Saudi Arabia to launch voluntary pension and savings scheme for foreign workers
New program aims to boost household savings and curb remittances abroad.
Saudi Arabia is preparing to announce a new voluntary pension and savings program that will be open to both Saudi and foreign workers, according to the International Monetary Fund’s (IMF) latest Article IV consultation report.
The program is designed to boost household savings and help curb the outflow of workers’ remittances abroad.
The Public Pension and Savings Program is anticipated to be unveiled soon.Foreign remittances from Saudi Arabia rose 14 percent last year to SR144.2 billion, totaling SR1.43 trillion over the past decade (2015–2024).
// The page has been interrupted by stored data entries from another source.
(** * Lowering of Perm nodes after register allocation (ir/be/belower.c)

    A shallow embedding of libFirm's [belower.c]: the register-pair model,
    the cycle/chain decomposer, the scratch-register finder, the Perm
    lowerer, the push-through optimisation, the must-be-different
    constraint pass and the driver, followed by the properties proved
    about them. *)

From Stdlib Require Import ZArith Lia Bool.
From stdpp Require Import base option list gmap.

Open Scope nat_scope.

(** ** Registers and register classes (bearch.h) *)

(** [arch_register_t]: [reg_class] is the number of the class the register
    belongs to, [index] its index inside the class, [global_index] its index
    in the allocatable bitset, [reg_virtual] the bit
    [type & arch_register_type_virtual]. *)
Record arch_register_t := mk_reg {
  reg_class    : nat;
  index        : nat;
  global_index : nat;
  reg_virtual  : bool
}.

#[global] Instance arch_register_eq_dec : EqDecision arch_register_t.
Proof. solve_decision. Defined.

(** [arch_register_class_t]: [regs] is the array behind
    [arch_register_for_index]. *)
Record arch_register_class_t := mk_cls {
  cls_index : nat;
  n_regs    : nat;
  regs      : list arch_register_t
}.

Definition arch_register_for_index (cls : arch_register_class_t) (i : nat)
  : option arch_register_t := regs cls !! i.

Definition arch_register_get_index (r : arch_register_t) : nat := index r.

(** ** Register pairs and moves *)

Record reg_pair_t := mk_pair {
  in_reg   : arch_register_t;
  in_node  : nat;
  out_reg  : arch_register_t;
  out_node : nat;
  checked  : bool
}.

Inductive perm_type_t := PERM_CYCLE | PERM_CHAIN.

#[global] Instance perm_type_eq_dec : EqDecision perm_type_t.
Proof. solve_decision. Defined.

(** [elems] holds the first [n_elems] entries of the C buffer. *)
Record perm_move_t := mk_move {
  elems     : list arch_register_t;
  move_type : perm_type_t
}.

Definition n_elems (m : perm_move_t) : nat := length (elems m).

Definition set_checked (p : reg_pair_t) : reg_pair_t :=
  mk_pair (in_reg p) (in_node p) (out_reg p) (out_node p) true.

Definition set_in_node (p : reg_pair_t) (n : nat) : reg_pair_t :=
  mk_pair (in_reg p) n (out_reg p) (out_node p) (checked p).

(** returns the number register pairs not yet marked as checked. *)
Definition get_n_unchecked_pairs (pairs : list reg_pair_t) : nat :=
  length (filter (fun p => checked p = false) pairs).

(** [for (i = 0; i < n; i++) if (pairs[i].in_reg->index == reg_idx) return i;] *)
Fixpoint get_pairidx_for_in_regidx (pairs : list reg_pair_t) (reg_idx : nat)
  : option nat :=
  match pairs with
  | [] => None
  | p :: rest =>
      if index (in_reg p) =? reg_idx then Some 0
      else S <$> get_pairidx_for_in_regidx rest reg_idx
  end.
As of the first quarter of 2025, there were 12.8 million subscribers in the social insurance system, with nearly 10 million being expatriates.Recently implemented pension reforms, approved in July 2024, are expected to strengthen long-term financial sustainability.
These reforms include raising the retirement age, extending contribution periods, increasing contribution rates, and restricting pension benefits.
Although these changes may not generate immediate fiscal savings since the system is currently balanced, the IMF stressed the need to fully assess and disclose the medium-term impact.The upcoming voluntary pension and savings program, open to both Saudis and expatriates, has been described as a welcome step that could significantly enhance household savings and reduce external remittances.
The IMF also highlighted the size of GOSI’s assets, which amount to 32 percent of Saudi Arabia's GDP, emphasizing the importance of improving transparency through stronger financial disclosures and clearer allocation rules.